Dieser Text ist Teil des nd-Archivs seit 1946.

Um die Inhalte, die in den Jahrgängen bis 2001 als gedrucktes Papier vorliegen, in eine digitalisierte Fassung zu übertragen, wurde eine automatische Text- und Layouterkennung eingesetzt. Je älter das Original, umso höher die Wahrscheinlichkeit, dass der automatische Erkennvorgang bei einzelnen Wörtern oder Absätzen auf Probleme stößt.

Es kann also vereinzelt vorkommen, dass Texte fehlerhaft sind.

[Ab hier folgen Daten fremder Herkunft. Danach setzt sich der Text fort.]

(** Every accept and release keeps the client's invariant (a 64-byte transmit buffer, a
    16-bit sequence number) and its capability ids, and a request that goes out takes the next
    sequence number. *)
Theorem rm_client_invariant {W} `{Hypervisor W} h g z c (w : W) :
  rm_wf c ->
  let a := fst (snd (gunyah_guest_mem_accept h g z (c, w))) in
  let r := fst (snd (gunyah_guest_mem_release h (c, w))) in
  let next := if gg_ready c then u16 (gg_seq c + 1) else gg_seq c in
  rm_wf a /\ rm_wf r /\ gg_seq a = next /\ gg_seq r = next /\
  (gg_tx_capid a, gg_rx_capid a, gg_ready a) = (gg_tx_capid c, gg_rx_capid c, gg_ready c) /\
  (gg_tx_capid r, gg_rx_capid r, gg_ready r) = (gg_tx_capid c, gg_rx_capid c, gg_ready c).
Proof.
  intros Hwf a r next. unfold a, r, next.
  destruct (mem_accept_frame h g z c w) as (b1 & w1 & ->).
  destruct (mem_release_frame h c w) as (b2 & w2 & ->). cbn [fst].
  destruct (gg_ready c) eqn:Hr; cbn; rewrite ?Hr; repeat split; try apply Hwf;
    try apply u16_range; try (apply rm_wf_rxbuf, rm_wf_begin; [cbn; lia | done]).
  all: rewrite length_drop; destruct Hwf as [-> _]; lia.
Qed.

(** a run on a scripted queue: two stale replies and a notification, then the answer *)
Definition demo_client : rm_client :=
  gunyah_guest_init_rm (Some (Some 7, Some 8)) rm_client_boot.
Definition demo_script : script :=
  Script [] [ (0, 12, reply_msg 1 0x51000011 5 ++ replicate 228 0);
              (40, 0, replicate 240 0);
              (0, 12, reply_msg 2 0x51000011 0 ++ replicate 228 0) ].

Example accept_scripted :
  fst (gunyah_guest_mem_accept 0x123 0x200000000 0x200000 (demo_client, demo_script)) = 0.
Proof. vm_compute. reflexivity. Qed.
(* ===== verification/AcceptDev.v ===== *)
(** * The runtime accept transport (gunyah_guest/gunyah_guest.c, part 2: queues 0 and 1)

    The host asks over the request queue for a memparcel to be accepted or released; the driver
    calls the RM client (through [RmApi]), records what it owns in a table keyed by IPA, and
    answers on the completion queue. The virtqueues and the kernel heap are the class [VgaEnv];
    [VgaEnvLaws] states what they are relied on for, [VgaRmLaws] what the RM client promises, which
    [AcceptProps] proves of the client of [RmClient]. *)

From stdpp Require Import gmap.
From S2P Require Import Prelude RmClient.

Definition VIRTIO_ID_GUNYAH_ACCEPT : Z := 60.
Definition VGA_OP_ACCEPT : Z := 1.
Definition VGA_OP_RELEASE : Z := 2.
Definition VGA_NUM_REQ_BUFS : nat := 16.

(** ** Wire structs *)

Record virtio_gunyah_accept_req := AcceptReq {
  rq_req_id : Z; rq_op : Z; rq_handle : Z; rq_flags : Z; rq_gpa : Z; rq_size : Z
}.
Definition sizeof_accept_req : Z := 32.

Definition accept_req_of_bytes (b : list Z) : virtio_gunyah_accept_req :=
  AcceptReq (le_get (take 4 b)) (le_get (take 4 (drop 4 b))) (le_get (take 4 (drop 8 b)))
            (le_get (take 4 (drop 12 b))) (le_get (take 8 (drop 16 b))) (le_get (take 8 (drop 24 b))).

(** [struct virtio_gunyah_accept_comp]: the id and the errno in two's complement *)
Definition accept_comp_bytes (req_id ret : Z) : list Z := le_put 4 req_id ++ le_put 4 (u32 ret).

(** ** State *)

Record vga_accepted := Accepted {
  va_addr : Z;       (* where the entry was allocated *)
  va_gpa : Z; va_size : Z; va_handle : Z
}.

Record vga_dev := VgaDev {
  vd_accepted : list vga_accepted;
  vd_req_bufs : list Z;               (* the request buffers' addresses *)
  vd_pool_vq : bool;                  (* pool_vq is set *)
  vd_pool_next_id : Z                 (* u32 *)
}.

Definition set_accepted (d : vga_dev) (l : list vga_accepted) : vga_dev :=
  VgaDev l (vd_req_bufs d) (vd_pool_vq d) (vd_pool_next_id d).

(** ** Environment: the heap and the two queues

    A request buffer comes back as (address, contents, used length). *)
Class VgaEnv (W : Type) := {
  kzalloc : ST W (option Z);
  kfree : Z -> ST W unit;
  req_get_buf : ST W (option (Z * list Z * Z));
  req_add_inbuf : Z -> ST W Z;
  req_kick : ST W unit;
  comp_add_outbuf : Z -> list Z -> ST W Z;
  comp_kick : ST W unit;
  comp_get_buf : ST W (option Z);
  virtio_find_vqs : ST W Z;
  del_vqs : ST W unit;
  virtio_device_ready : ST W unit;
  virtio_reset_device : ST W unit
}.

Section Transport.
Context {W : Type} `{RM : RmApi W} `{EV : VgaEnv W}.

Definition vga_st : Type := vga_dev * W.

(** ** Handlers *)

Definition vga_do_accept (handle gpa size : Z) : ST vga_st Z := fun '(d, w) =>
  if negb (rm_available w) then (- ENODEV, (d, w))
  else if (handle =? 0) || (size =? 0) then (- EINVAL, (d, w))
  else
    let '(ent, w1) := kzalloc w in
    match ent with
    | None => (- ENOMEM, (d, w1))
    | Some a =>
        let '(ret, w2) := rm_mem_accept handle gpa size w1 in
        if c_true ret then (ret, (d, snd (kfree a w2)))
        else (0, (set_accepted d (vd_accepted d ++ [Accepted a gpa size handle]), w2))
    end.

(** [list_for_each_entry] with the body's [return]s: the entries before the match, then it *)
Fixpoint split_gpa (gpa : Z) (l : list vga_accepted)
  : option (list vga_accepted * vga_accepted * list vga_accepted) :=
  match l with
  | [] => None
  | e :: l' =>
      if va_gpa e =? gpa then Some ([], e, l')
      else match split_gpa gpa l' with
           | Some (p, x, s) => Some (e :: p, x, s)
           | None => None
           end
  end.

Definition vga_do_release (gpa : Z) : ST vga_st Z := fun '(d, w) =>
  match split_gpa gpa (vd_accepted d) with
  | Some (p, ent, s) =>
      let '(ret, w1) := rm_mem_release (va_handle ent) w in
      if c_true ret then (ret, (d, w1))
      else (0, (set_accepted d (p ++ s), snd (kfree (va_addr ent) w1)))
  | None => (- ENOENT, (d, w))
  end.

Definition vga_send_completion (req_id ret : Z) : ST W unit := fun w =>
  let '(comp, w1) := kzalloc w in
  match comp with
  | None => (tt, w1)           (* host times out *)
  | Some a =>
      let '(err, w2) := comp_add_outbuf a (accept_comp_bytes req_id ret) w1 in
      if c_true err then kfree a w2 else comp_kick w2
  end.

(** the [switch] of the work function, with its length check *)
Definition vga_dispatch (req : virtio_gunyah_accept_req) (len : Z) : ST vga_st Z := fun st =>
  if len <? sizeof_accept_req then (- EINVAL, st)
  else if rq_op req =? VGA_OP_ACCEPT then
    vga_do_accept (rq_handle req) (rq_gpa req) (rq_size req) st
  else if rq_op req =? VGA_OP_RELEASE then vga_do_release (rq_gpa req) st
  else (- EINVAL, st).

(** one turn of the work function's loop on a returned buffer *)
Definition vga_work_one (a : Z) (bytes : list Z) (len : Z) : ST vga_st unit := fun st =>
  let req := accept_req_of_bytes bytes in
  let '(ret, (d1, w1)) := vga_dispatch req len st in
  let '(_, w2) := vga_send_completion (rq_req_id req) ret w1 in
  let '(err, w3) := req_add_inbuf a w2 in
  if c_true err then (tt, (d1, w3)) else (tt, (d1, snd (req_kick w3))).

(** [while ((req = virtqueue_get_buf(vga->req_vq, &len)))]; false when [fuel] ran out *)
Fixpoint vga_work_func (fuel : nat) : ST vga_st bool := fun '(d, w) =>
  match fuel with
  | O => (false, (d, w))
  | S fuel' =>
      let '(r, w1) := req_get_buf w in
      match r with
      | None => (true, (d, w1))
      | Some (a, bytes, len) =>
          let '(_, st2) := vga_work_one a bytes len (d, w1) in
          vga_work_func fuel' st2
      end
  end.

(** the completion callback: reclaim what the host consumed *)
Fixpoint vga_comp_cb (fuel : nat) : ST W bool := fun w =>
  match fuel with
  | O => (false, w)
  | S fuel' =>
      let '(r, w1) := comp_get_buf w in
      match r with
      | None => (true, w1)
      | Some a => vga_comp_cb fuel' (snd (kfree a w1))
      end
  end.

(** the pre-posting loop of [vga_probe] with [n] buffers to go; the buffers allocated so far *)
Fixpoint vga_post_bufs (n : nat) (bufs : list Z) : ST W (Z * list Z) := fun w =>
  match n with
  | O => ((0, bufs), w)
  | S n' =>
      let '(b, w1) := kzalloc w in
      match b with
      | None => ((- ENOMEM, bufs), w1)
      | Some a =>
          let '(err, w2) := req_add_inbuf a w1 in
          if c_true err then ((err, bufs ++ [a]), w2) else vga_post_bufs n' (bufs ++ [a]) w2
      end
  end.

Statt Haß und Anklage ein Appell zur Liebe

Andrej Eisenberger über sein Leben als GULag-Sklave und verratene Ideale Von Karlen Vesper

  • Lesedauer: 6 Min.

Andrej Eisenberger ist voller Freude, als er im Herbst 1942 seinen Gestellungsbefehl erhält: Er, Sohn eines deutschen Kommunisten, darf an die Front, um seine Heimat, die Sowjetunion, gegen die deutschen Faschisten zu verteidigen. Denkt er-und irrt. DerZug rollt gen Osten, in die Taiga. Am Dienstag waren Andrej Eisenberger, seine Lebensgefährtin Cecilia (Zilja) Selwinskaja und Markus Wolf, ein Jugendfreund der beiden. Gast im ND-Club.

Es ist kaum glaublich: Da redet einer von Liebe, beschwört die Liebe, preist sie als Allheilmittel zur Lösung aller Probleme und Konflikte unter den Menschen, einer, der einst selbst gewaltsam von seinen Lieben getrennt worden war, dem Haß und Feindschaft entgegenschlugen, der Grausamkeit, Zynismus, Sadismus erlebte.

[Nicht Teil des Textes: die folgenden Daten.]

(** C36: initialisation opens the pool exactly when the device tree describes one (a base address
    and at least a page of window), its figures pass the tests (floor inside the window and
    page-aligned; a step of whole 2 MiB units to which window and floor are aligned, or no step
    and a floor that is the whole window) and the buddy allocator can be set up. Otherwise the
    pool stays closed and unchanged but for the delayed work, with 0 when none is described,
    -EINVAL for bad figures and the allocator's error else. An open pool satisfies the metadata
    invariant, has nothing live, its boundary at the floor and the figures of the device tree. *)
Theorem guest_pool_init_validates {B} `{BL : BuddyLaws B} children (p : guest_pool B)
  (Hdt : Forall dt_ok children) (Hclosed : gp_ready p = false) :
  let '(ret, p') := virtio_gpu_guest_pool_init (Some children) p in
  let '(base, size, prealloc, step, pool_id) := guest_pool_dt children in
  let size' := ALIGN_DOWN size PAGE_SIZE in
  (gp_ready p' = true <-> dt_describes base size' /\ dt_valid size' prealloc step /\
                         fst (drm_buddy_init (B := B) size' PAGE_SIZE) = 0) /\
  (gp_ready p' = false -> p' = set_armed p false /\
     ((base = 0 \/ size' = 0) /\ ret = 0 \/
      dt_describes base size' /\ ~ dt_valid size' prealloc step /\ ret = - EINVAL \/
      dt_describes base size' /\ dt_valid size' prealloc step /\
        ret = fst (drm_buddy_init (B := B) size' PAGE_SIZE) /\ ret <> 0)) /\
  (gp_ready p' = true -> ret = 0 /\ pool_wf p' /\ mm_live (gp_mm p') = [] /\
     gp_base p' = base /\ gp_id p' = pool_id /\ gp_step p' = step /\ gp_size p' = size' /\
     size - 4096 < size' <= size /\ gp_prealloc p' = prealloc /\ gp_backed p' = prealloc).
Proof.
  pose proof (init_cases children p Hdt) as Hi. pose proof (guest_pool_dt_range children Hdt) as Hd.
  destruct (guest_pool_dt children) as [[[[base size] prealloc] step] id]. destruct Hd as (D1 & D2 & D3).
  cbv zeta in *. destruct (ALIGN_DOWN_page size D1) as [A1 A2].
  set (sz := ALIGN_DOWN size PAGE_SIZE) in *. rewrite Hi. clear Hi.
  assert (Hcl : forall P : Prop, gp_ready (set_armed p false) = true -> P) by (cbn; congruence).
  destruct (decide _) as [Hds|Hds].
  2:{ assert (base = 0 \/ sz = 0) by (unfold dt_describes in Hds; destruct (decide (base = 0)), (decide (sz = 0)); tauto).
      split_and!; [split; [apply Hcl | tauto] | intros _; split; [done | naive_solver] | apply Hcl]. }
  destruct (decide _) as [Hv|Hv].
  2:{ split_and!; [split; [apply Hcl | tauto] | intros _; split; [done | naive_solver] | apply Hcl]. }
  pose proof (buddy_init_law (B := B) sz PAGE_SIZE) as Hb.
  destruct (drm_buddy_init sz PAGE_SIZE) as [r [mm|]]; cbn [fst] in *; destruct Hb as [Hb1 Hb2].
  - assert (r = 0) as -> by (by apply Hb1). destruct (Hb2 mm eq_refl) as [Hl Hz].
    split_and!; [done | done |]. intros _. destruct Hv as (V1 & _). cbn. split_and!; try done; try lia.
    split; cbn; [lia | | done | by rewrite Hl]. left. split; [lia|]. exists 0. lia.
  - assert (Hr : r <> 0) by (intros ->; by destruct (proj1 Hb1 eq_refl)).
    replace (match r with 0 => _ | _ => (r, set_armed p false) end) with (r, set_armed p false) by (by destruct r).
    split_and!; [split; [apply Hcl | tauto] | intros _; split; [done | naive_solver] | apply Hcl].
Qed.
Lemma cmd_of_fields_ok c : cmd_of_fields (cmd_type c) (cmd_fields c) = Some c.
Proof. by destruct c as [| | |[]|[]|[]| | | | | | | |[]| | | | | |[]|[]| | | | |]. Qed.

Lemma fields_length l : Forall field_ok l ->
  length (fields_bytes l) = sum_list (kind_size ∘ kind_of <$> l).
Proof.
  induction 1 as [|f l Hf _ IH]; [done|].
  change (fields_bytes (f :: l)) with (field_bytes f ++ fields_bytes l).
  rewrite length_app, IH, fmap_cons. cbn [sum_list]. f_equal. by destruct f; cbn; rewrite ?length_le_put.
Qed.

Lemma parse_cmd_ok c : cmd_ok c -> parse_cmd (cmd_type c) (cmd_body c) = Some c.
Proof.
  intros Hok. unfold parse_cmd. apply bind_Some. eexists. split; [by apply cmd_kinds_ok|].
  apply bind_Some. eexists. split; [by apply parse_fields_bytes | apply cmd_of_fields_ok].
Qed.

Lemma cmd_body_inline c : cmd_ok c -> Z.of_nat (length (cmd_body c)) <= 72.
Proof.
  intros Hok. unfold cmd_body. rewrite fields_length by done.
  destruct c; try (cbn; lia).
  unfold cmd_ok in Hok. cbn [cmd_fields] in Hok. rewrite !Forall_cons in Hok. destruct Hok as (_ & _ & Hn & _).
  cbn in Hn |- *. rewrite Hn. lia.
Qed.

(** ** Properties *)

(** C9: every command the driver sends is read back as sent: the device's parser, given the type
    and the encoded body, returns the command, for all 26 commands. *)
Theorem cmd_roundtrip c (Hok : cmd_ok c) : parse_cmd (cmd_type c) (cmd_body c) = Some c.
Proof. by apply parse_cmd_ok. Qed.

Unglaublich, aber wahr- Da spricht einer von Freundlichkeit und meint, daß die Welt besser sein könnte, als sie ist, wenn die Menschen zueinander freundlicher wären - einer, mit dem andere Menschen über Jahrzehnte höchst unfreundlich umgegangen sind, der gedemütigt, verhöhnt, bespuckt, getreten worden ist, einer, dem ein grausiger Tod bestimmt war- in der eisigen Kälte der Taiga zu erfrieren oder zu verhungern.

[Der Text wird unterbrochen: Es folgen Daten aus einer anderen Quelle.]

(** ** What the kernel's mapping services do, as far as the driver can tell

    The page-table entries made, as (address, first frame, length, protection); the live DMA
    mappings, as (DMA address, physical address, length); the scatter tables held. *)
Record map_obs := MapObs {
  mo_user : list (Z * Z * Z * pgprot); mo_dma : list (Z * Z * Z); mo_tables : Z
}.

(** the addresses of the live DMA mappings *)
Definition dma_addrs (l : list (Z * Z * Z)) : list Z := (fun m => fst (fst m)) <$> l.

#[export] Instance dma_addrs_proper : Proper ((≡ₚ) ==> (≡ₚ)) dma_addrs.
Proof. intros l l' Hl. unfold dma_addrs. by rewrite Hl. Qed.

Class MapLaws (W : Type) `{VramEnv W} := {
  mobs : W -> map_obs;
  law_remap ua pfn len prot w : fst (io_remap_pfn_range ua pfn len prot w) = 0 ->
    mobs (snd (io_remap_pfn_range ua pfn len prot w)) =
    MapObs (mo_user (mobs w) ++ [(ua, pfn, len, prot)]) (mo_dma (mobs w)) (mo_tables (mobs w));
  law_sgt_kzalloc w : mobs (snd (sgt_kzalloc w)) =
    MapObs (mo_user (mobs w)) (mo_dma (mobs w)) (mo_tables (mobs w) + (if fst (sgt_kzalloc w) then 1 else 0));
  law_sg_alloc n w : mobs (snd (sg_alloc_table n w)) = mobs w;
  law_sgt_release w : mobs (snd (sgt_release w)) =
    MapObs (mo_user (mobs w)) (mo_dma (mobs w)) (mo_tables (mobs w) - 1);
  law_dma_map pa len w : mobs (snd (dma_map_resource pa len w)) =
    MapObs (mo_user (mobs w))
           (match fst (dma_map_resource pa len w) with
            | Some a => (a, pa, len) :: mo_dma (mobs w) | None => mo_dma (mobs w) end)
           (mo_tables (mobs w));
  law_dma_fresh pa len w a : fst (dma_map_resource pa len w) = Some a -> a ∉ dma_addrs (mo_dma (mobs w));
  law_dma_unmap a len w :
    mo_user (mobs (snd (dma_unmap_resource a len w))) = mo_user (mobs w) /\
    mo_tables (mobs (snd (dma_unmap_resource a len w))) = mo_tables (mobs w) /\
    forall pa l, mo_dma (mobs w) ≡ₚ (a, pa, len) :: l -> a ∉ dma_addrs l ->
      mo_dma (mobs (snd (dma_unmap_resource a len w))) ≡ₚ l
}.

(** ** The user mapping *)

(** the pool byte behind byte [i] of a blob with these blocks *)
Fixpoint pool_byte (blocks : list block) (i : Z) : Z :=
  match blocks with
  | [] => 0
  | k :: rest => if i <? bk_size k then bk_offset k + i else pool_byte rest (i - bk_size k)
  end.

(** the physical byte behind user address [u], through the first entry that covers it *)
Fixpoint user_pa (l : list (Z * Z * Z * pgprot)) (u : Z) : option Z :=
  match l with
  | [] => None
  | (ua, pfn, len, _) :: rest =>
      if (ua <=? u) && (u <? ua + len) then Some (pfn * PAGE_SIZE + (u - ua)) else user_pa rest u
  end.

Definition page_mult (z : Z) : Prop := (PAGE_SIZE | z).
Definition page_block (k : block) : Prop := 0 < bk_size k /\ page_mult (bk_offset k) /\ page_mult (bk_size k).

Lemma pfn_round z : page_mult z -> Z.shiftr z PAGE_SHIFT * PAGE_SIZE = z.
Proof.
  intros [q ->]. rewrite Z.shiftr_div_pow2 by (unfold PAGE_SHIFT; lia).
  change (2 ^ PAGE_SHIFT) with PAGE_SIZE. rewrite Z.div_mul; [done | by unfold PAGE_SIZE].
Qed.

Section Mmap.
Context {W : Type} `{ML : MapLaws W}.
#[export] Instance toy_shm_bo : BoEnv toy_shm := {
  kzalloc_buf n w := (true, w);
  kfree_buf w := (tt, w);
  dma_sync_for_device a w := (tt, w);
  wake_resp_wq w := (tt, w);
  hotplug_event w := (tt, w);
  ida_alloc w := let o := ts_shm w in let i := 1000 + Z.of_nat (length (so_ids o)) mod 1000 in
    (i, ts_set_shm w (ShmObs (so_gem o) (i :: so_ids o) (so_ents o)));
  ida_free i w := let o := ts_shm w in
    (tt, ts_set_shm w (ShmObs (so_gem o) (remove_one i (so_ids o)) (so_ents o)));
  drm_gem_shmem_free a w := let o := ts_shm w in
    (tt, ts_set_shm w (ShmObs (remove_one a (so_gem o)) (so_ids o) (so_ents o)));
  drm_mm_remove_node s z w := (tt, w);
  vram_release a w := (tt, w); import_release a w := (tt, w);
  drm_edid_read_custom s n b w := (1, w);
  drm_edid_free e w := (tt, w)
}.
#[export] Instance toy_shm_vram : VramEnv toy_shm := {
  kzalloc_vram w := (Some 200, w);
  kfree_vram a w := (tt, w);
  drm_gem_create_mmap_offset w := (0, w);
  drm_gem_object_release a w := (tt, w);
  kvmalloc_ents n w := let o := ts_shm w in
    match ts_left w with
    | O => (None, w)
    | S k => (Some 4096, ToyShm (ShmObs (so_gem o) (so_ids o) (4096 :: so_ents o)) (ts_gem w) k (ts_lock w))
    end;
  kvfree_ents a w := let o := ts_shm w in
    (tt, ts_set_shm w (ShmObs (so_gem o) (so_ids o) (remove_one a (so_ents o))));
  drm_mm_insert_node s a w := ((0, SZ_2M), w);
  io_remap_pfn_range ua pfn len prot w := (0, w);
  sgt_kzalloc w := (true, w);
  sg_alloc_table n w := (0, w);
  sgt_release w := (tt, w);
  dma_map_resource pa len w := (Some pa, w);
  dma_unmap_resource a len w := (tt, w);
  drm_gem_shmem_create n w := let o := ts_shm w in
    (inr 300, ts_set_shm w (ShmObs (300 :: so_gem o) (so_ids o) (so_ents o)));
  shmem_pages d a w := (inr [(65536, 8192)], w)
}.
#[export] Instance toy_shm_laws : ShmLaws toy_shm.
Proof.
  refine {| sobs := ts_shm |}; try (intros; done).
  - intros a w l Hp. split_and!; [by apply remove_one_perm | done | done].
  - intros w. cbn [ida_alloc toy_shm_bo fst snd]. set (i := 1000 + _).
    assert (Hi : 1000 <= i < 2000) by (subst i; pose proof (Z.mod_pos_bound (Z.of_nat (length (so_ids (ts_shm w)))) 1000); lia).
    split; [lia|]. destruct (Z.ltb_spec i 0); [lia | done].
  - intros i w l Hp. split_and!; [done | by apply remove_one_perm | done].
  - intros n w. cbn. by destruct (ts_left w).
  - intros a w l Hp. split_and!; [done | done | by apply remove_one_perm].
  - intros o w. cbn. unfold ts_locked. by destruct (ts_lock w =? 0).
  - intros n w. cbn. by destruct (ts_left w).
Defined.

Wie kann das sein, daß ein einstiger GULag-Sklave Appelle der Liebe und Freundlichkeit aussendet? Kein Wort in Zorn, in Wut, kein Wort der Anklage war von Andrej Eisenberger zu hören - nicht einmal gegen den »Psychopathen« oder Tyrannen Stalin, schon gar nicht gegen jenes System, das derart pervertierte, daß es selbst seine treuesten Träger und Anhänger »liquidierte«; ein System, das sich Millionen Arbeitssklaven hielt, obwohl es doch die »Befreiung der Arbeit« verkündet hatte; ein System, das sich Gleichheit

und Menschlichkeit auf die Fahnen geschrieben hatte, aber massenweise Menschenleben verschlang wie ein unersättlicher Moloch. Nach Angaben des russischen Historikers Roy Medwedjew kostete die Kollektivierung in Sowjetrußland allein 16 Millionen Tote, 40 Millionen wurden Terroropfer

Nein, aus der Erzählung von Andrej Eisenberger war keinerlei Verbitterung, keinerlei Haß zu entnehmen. Kein Aufschrei, obwohl sein dieser Tage im Verlag Das Neue Berlin erschienenes Buch den

Titel trägt: »Wenn ich nicht schreie, ersticke ich«.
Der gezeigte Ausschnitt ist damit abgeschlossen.